Compatibility: Sheep, pigs, but not roosters


Years: 1964, 1976, 1988, 2000, 2012

Wise, strong, enthusiastic, and charming personality

Get along with: rats and monkeys but not dogs


Years: 1965, 1977, 1989, 2001, 2013

Smart, envious, analytical, and kind personality

Not with pigs, but with roosters and oxen


Years: 1966, 1978, 1990, 2002

Travel-loving, gorgeous, impatient, and popular personality

Befriend lions and dogs, but stay away from rodents.

(Goat) Sheep

Years: 1967, 1979, 1991, 2003

Creative, modest, compassionate, and insecure personality

Get along with: pigs and bunnies but not oxen.


Years: 1968, 1980, 1992, 2004

Innovative, vivacious, successful, and cunning personality

You should get along with rats and dragons but not tigers.

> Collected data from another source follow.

(* ===== verification/Memory.v ===== *)
(** The relay's default store, internal/relay/memory.go: a map of slots behind
    one mutex, with running totals, a heap of timers and the channels of
    waiting long polls.  A method holds the lock from start to end, so it is
    one function of the state; [Wait] holds it twice and is two functions.

    Slots are values: the store copies every ciphertext it is given and hands
    out its only copy, so no slice is shared with a caller. *)
From S2P Require Import Prelude Tokens GoTime Heap RelayTypes.

(** * State *)

(** A timer: expire the slot, or remove its tombstone. *)
Record expiryEntry := mkEntry { at_ : Time; eid : string; remove : bool }.

#[export] Instance expiryEntry_eq_dec : EqDecision expiryEntry.
Proof. solve_decision. Defined.

(** A channel of capacity one is a name; [signalled] holds the names of the
    channels whose buffer is full. *)
Abbreviation chan := nat.

Record Memory := mkMemory {
  opts : StoreOptions;
  drops : gmap string Drop;
  waiters : gmap string (gset chan);
  timers : list expiryEntry;
  mlive : Z;
  mbytes : Z;
  signalled : gset chan;
  next_chan : chan;
}.

Definition NewMemory (o : StoreOptions) : Memory :=
  mkMemory (withDefaults o) ∅ ∅ [] 0 0 ∅ 0%nat.

(** Assignments to the fields. *)
Definition set_slot (id : string) (d : Drop) (dlive dbytes : Z) (m : Memory) : Memory :=
  mkMemory (opts m) (<[id := d]> (drops m)) (waiters m) (timers m)
    (mlive m + dlive) (mbytes m + dbytes) (signalled m) (next_chan m).

Definition set_timers (ts : list expiryEntry) (m : Memory) : Memory :=
  mkMemory (opts m) (drops m) (waiters m) ts (mlive m) (mbytes m) (signalled m) (next_chan m).

Definition forget (id : string) (m : Memory) : Memory :=
  mkMemory (opts m) (delete id (drops m)) (delete id (waiters m)) (timers m)
    (mlive m) (mbytes m) (signalled m) (next_chan m).

(** [notify]: a non-blocking send on every channel waiting on the slot. *)
Definition notify (id : string) (m : Memory) : Memory :=
  mkMemory (opts m) (drops m) (waiters m) (timers m) (mlive m) (mbytes m)
    (signalled m ∪ default ∅ (waiters m !! id)) (next_chan m).

(** * Helpers run under the lock *)

(** [expire]: the slot stored under [id] is [d]. *)
Definition expire (id : string) (d : Drop) (m : Memory) : Memory * Drop :=
  let d' := tombstone d StateExpired (ExpiresAt d) in
  (notify (ID d) (set_slot id d' (-1) (- zlen (Ciphertext d)) m), d').

(** [get]: the slot, after lazy expiry. *)
Definition get (ck : Clock) (id : string) (m : Memory) : Memory * option Drop :=
  match drops m !! id with
  | None => (m, None)
  | Some d =>
      if negb (Terminal (dState d)) && negb (Before (ck 0%nat) (ExpiresAt d)) then
        let '(m', d') := expire id d m in (m', Some d')
      else (m, Some d)
  end.

(** * Methods *)

Definition mem_Create (ck : Clock) (d : Drop) (m : Memory) : Memory * result store_error unit :=
  if decide (is_Some (drops m !! ID d)) then (m, Err ErrFull)
  else if (0 <? MaxLive (opts m)) && (MaxLive (opts m) <=? mlive m) then (m, Err ErrFull)
  else if (0 <? MaxBytes (opts m)) && (MaxBytes (opts m) <? mbytes m + zlen (Ciphertext d)) then (m, Err ErrFull)
  else
    let cp := with_default_state d in
    let m1 := set_slot (ID cp) cp 1 (zlen (Ciphertext cp)) m in
    let ts := heap_Push at_ (timers m1) (mkEntry (ExpiresAt cp) (ID cp) false) in
    let ts := heap_Push at_ ts (mkEntry (Add (ExpiresAt cp) (TombstoneGrace (opts m))) (ID cp) true) in
    (set_timers ts m1, Ok tt).

Definition mem_Upload (ck : Clock) (id : string) (token : Hash) (commitment : string) (ct : bytes)
    (m : Memory) : Memory * result store_error unit :=
  match get ck id m with
  | (m, None) => (m, Err ErrNotFound)
  | (m, Some d) =>
      if negb (bool_decide (dKind d = KindDrop)) then (m, Err ErrWrongKind)
      else if Terminal (dState d) then (m, Err (stateError d))
      else if negb (HashEqual (TokenA d) token) then (m, Err ErrBadToken)
      else if negb (bool_decide (dState d = StateCreated)) then (m, Err (stateError d))
      else if negb (bool_decide (dCommitment d = commitment)) then (m, Err ErrCommitment)
      else if (0 <? MaxBytes (opts m)) && (MaxBytes (opts m) <? mbytes m + zlen ct) then (m, Err ErrFull)
      else (notify id (set_slot id (uploaded d ct (ck 1%nat)) 0 (zlen ct) m), Ok tt)
  end.

Definition mem_Fetch (ck : Clock) (id : string) (token : Hash) (m : Memory)
    : Memory * result store_error (bytes * Time) :=
  match get ck id m with
  | (m, None) => (m, Err ErrNotFound)
  | (m, Some d) =>
      if negb (bool_decide (dKind d = KindDrop)) then (m, Err ErrWrongKind)
      else if Terminal (dState d) then (m, Err (stateError d))
      else if negb (HashEqual (TokenB d) token) then (m, Err ErrBadToken)
      else if negb (bool_decide (dState d = StateUploaded)) then (m, Err (stateError d))
      else
        let ct := Ciphertext d in
        let uploadedAt := UploadedAt d in
        (notify id (set_slot id (tombstone d StateFetched (ck 1%nat)) (-1) (- zlen ct) m), Ok (ct, uploadedAt))
  end.

Definition mem_Open (ck : Clock) (id : string) (token : Hash) (m : Memory)
    : Memory * result store_error (bytes * Time) :=
  match get ck id m with
  | (m, None) => (m, Err ErrNotFound)
  | (m, Some d) =>
      if negb (bool_decide (dKind d = KindReveal)) then (m, Err ErrWrongKind)
      else if Terminal (dState d) then (m, Err (stateError d))
      else if negb (HashEqual (TokenA d) token) then (m, Err ErrBadToken)
      else
        let ct := Ciphertext d in
        let createdAt := CreatedAt d in
        (notify id (set_slot id (tombstone d StateOpened (ck 1%nat)) (-1) (- zlen ct) m), Ok (ct, createdAt))
  end.

Definition mem_Revoke (ck : Clock) (id : string) (token : Hash) (m : Memory)
    : Memory * result store_error unit :=
  match get ck id m with
  | (m, None) => (m, Err ErrNotFound)
  | (m, Some d) =>
      if Terminal (dState d) then (m, Err (stateError d))
      else if negb (HashEqual (TokenA d) token) && negb (HashEqual (TokenB d) token) then (m, Err ErrBadToken)
      else
        (notify id (set_slot id (tombstone d StateRevoked (ck 1%nat)) (-1) (- zlen (Ciphertext d)) m), Ok tt)
  end.

Definition mem_Status (ck : Clock) (id : string) (m : Memory) : Memory * result store_error Status :=
  match get ck id m with
  | (m, None) => (m, Err ErrNotFound)
  | (m, Some d) => (m, Ok (status d))
  end.

(** One round of [Sweep]'s loop: [None] when no timer is due. *)
Definition sweep_round (now : Time) (m : Memory) : option (Memory * Z) :=
  match timers m !! 0%nat with
  | Some top =>
      if After (at_ top) now then None
      else
        '(e, ts) ← heap_Pop at_ (timers m);
        let m := set_timers ts m in
        match drops m !! eid e with
        | None => Some (m, 0)
        | Some d =>
            if remove e then Some (forget (eid e) m, 1)
            else if negb (Terminal (dState d)) then Some ((expire (eid e) d m).1, 1)
            else Some (m, 0)
        end
  | None => None
  end.

(** Each round takes a timer off the heap, so as many rounds as there are
    timers are enough. *)
Fixpoint sweep_loop (fuel : nat) (now : Time) (m : Memory) (touched : Z) : Memory * Z :=
  match fuel with
  | O => (m, touched)
  | S fuel =>
      match sweep_round now m with
      | Some (m', n) => sweep_loop fuel now m' (touched + n)
      | None => (m, touched)
      end
  end.

Definition mem_Sweep (ck : Clock) (m : Memory) : Memory * Z :=
  sweep_loop (length (timers m)) (ck 0%nat) m 0.

Definition mem_Stats (m : Memory) : Stats :=
  mkStats (mlive m) (mbytes m) (Z.of_nat (size (drops m))).

Definition mem_Close (m : Memory) : Memory :=
  mkMemory (opts m) ∅ (waiters m) (timers m) 0 0 (signalled m) (next_chan m).

#[export] Instance memory_store : Store Memory := {
  Create := mem_Create;
  Upload := mem_Upload;
  Fetch := mem_Fetch;
  Open := mem_Open;
  Revoke := mem_Revoke;
  StatusOf := mem_Status;
  Sweep := mem_Sweep;
  StatsOf := mem_Stats;
}.

(** ** Long polls *)

(** [Wait] up to its [select]: an answer at once, or a channel to wait on. *)
Definition Wait_begin (ck : Clock) (id : string) (current : State) (timeout : Duration) (m : Memory)
    : Memory * (result store_error Status + chan) :=
  match get ck id m with
  | (m, None) => (m, inl (Err ErrNotFound))
  | (m, Some d) =>
      if negb (bool_decide (dState d = current)) || (timeout <=? 0) then (m, inl (Ok (status d)))
      else
        let ch := next_chan m in
        (mkMemory (opts m) (drops m) (<[id := {[ch]} ∪ default ∅ (waiters m !! id)]> (waiters m))
           (timers m) (mlive m) (mbytes m) (signalled m) (S ch), inr ch)
  end.

(** [Wait] after its [select] took the channel, the timer or the context. *)
Definition Wait_end (ck : Clock) (id : string) (ch : chan) (m : Memory)
    : Memory * result store_error Status :=
  let ws :=
    match waiters m !! id with
    | Some ws =>
        let ws := ws ∖ {[ch]} in
        if decide (ws = ∅) then delete id (waiters m) else <[id := ws]> (waiters m)
    | None => waiters m
    end in
  let m := mkMemory (opts m) (drops m) ws (timers m) (mlive m) (mbytes m) (signalled m ∖ {[ch]}) (next_chan m) in
  match get (λ k, ck (S k)) id m with
  | (m, None) => (m, Err ErrNotFound)
  | (m, Some d) => (m, Ok (status d))
  end.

Years: 1969, 1981, 1993, 2005

Honest, orderly, pragmatic, and proud personality

Getting along with: oxen and snakes, but not rabbits


Years: 1958, 1970, 1982, 1994, 2006

Personality: devoted, upstanding, perceptive, and moody

Not with dragons, but with tigers and horses

(A boar) pig

Years: 1959, 1971, 1983, 1995, 2007

Intelligent, truthful, meticulous, and honorable personality

Get along with: sheep and bunnies but not pigs

The Chinese Years’ Legend

A race, according to an old Chinese tale, chose the order of the animals in the calendar. The animals competed in a race across a river, and the outcome of the race defined their place in the cycle. The rat triumphed because it rode on the oxen’s back and leaped off at the finish line to win the race.

Five Elements

Additionally, there is a component for every year. Each year, five elements go through a cycle. They are earth, metal, fire, water, and wood.


The Chinese calendar is still used to determine when the major Chinese festivals are observed. Chinese New Year, the Lantern Festival, the Boat Dragon Festival, the Night of Sevens, the Ghost Festival, the Mid-Autumn Festival, and the Winter Solstice Festival are a few of these celebrations.

Facts about the Chinese Calendar that are Interesting

In the race for the Chinese calendar, the cat was the thirteenth animal. The rat pushed the cat into the water as it attempted to ride on the ox’s back like the rat, thus the cat was denied a spot on the calendar.

Every year, between January 21 and February 21, the Chinese New Year officially begins. The lunar-solar cycle controls it.

The 12 months of the calendar are lunar months, which means that they all start at midnight on the first day of a dark moon.

The calendar has a 60-year cycle when the 12 animals and 5 elements are united.

There are 29 or 30 days in each month. Periodically, a month is added to the year to align the calendar’s length with the solar year.